Please give back word for word the lines of the material below between the line containing "text_credits := 100;" and the line containing "pk_stripe_price := Some", inclusive.

+-------+

Lemma webhook_package_purchase_witness :
  fst (stripe_webhook (Event (CheckoutCompleted (Some 1) None (Some 1) (Some "text") None 500))
                      sample_backoffice) = Ok (WebhookAnswer 200 "").
Proof.
  pose proof (webhook_package_purchase sample_backoffice 1 1 500 None "text" None
                {| text_credits := 100; image_credits := 10; audio_credits := 0 |}
                {| pk_credit_type := "text"; pk_credits := 500; pk_cost := 5;
                   pk_stripe_price := Some "price_500" |} eq_refl eq_refl) as Hw.
  destruct (stripe_webhook _ _) as [r b']. exact (proj1 Hw).
Defined.

Lemma token_config_creation_raises_witness :
  update_token_config (Some sample_config)
    (with_db sample_backoffice (db_with_token_config (bo_db sample_backoffice) None))
  = (Raise (NameError "o1_cost_per_token"),
     with_db sample_backoffice (db_with_token_config (bo_db sample_backoffice) None)).
Proof. apply token_config_creation_raises. reflexivity. Defined.

Lemma credit_config_update_roundtrip_witness :
  lookup_modifier (credit_configs (bo_db (snd (update_credit_config "meta_input" (Some 50%Q) sample_backoffice))))
    "meta_input" = 50%Q.
Proof.
  pose proof (credit_config_update_roundtrip sample_backoffice "meta_input" 50 ltac:(discriminate)) as Hr.
  destruct (update_credit_config _ _ _) as [r b']. simpl. rewrite (proj2 Hr). reflexivity.
Defined.

Lemma credit_config_creation_raises_witness :
  update_credit_config "chapter_output" (Some 3%Q) sample_backoffice
  = (Raise (IntegrityError "credit_config.type"), sample_backoffice).
Proof. apply credit_config_creation_raises. reflexivity. Defined.

Lemma adjust_credits_sets_balance_witness :
  exists uc', users (bo_db (snd (adjust_credits 2 "text" (Some 40) sample_backoffice))) !! 2 = Some uc'
    /\ balance uc' Text = inject_Z 40
    /\ forall t', t' <> Text -> balance uc' t' = balance {| text_credits := -3; image_credits := 0;
                                                             audio_credits := 0 |} t'.
Proof. apply adjust_credits_sets_balance; reflexivity. Defined.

+-------+

### ANSWER FOR THIS EXERCISE
                {| text_credits := 100; image_credits := 10; audio_credits := 0 |}
                {| pk_credit_type := "text"; pk_credits := 500; pk_cost := 5;
                   pk_stripe_price := Some "price_500" |} eq_refl eq_refl) as Hw.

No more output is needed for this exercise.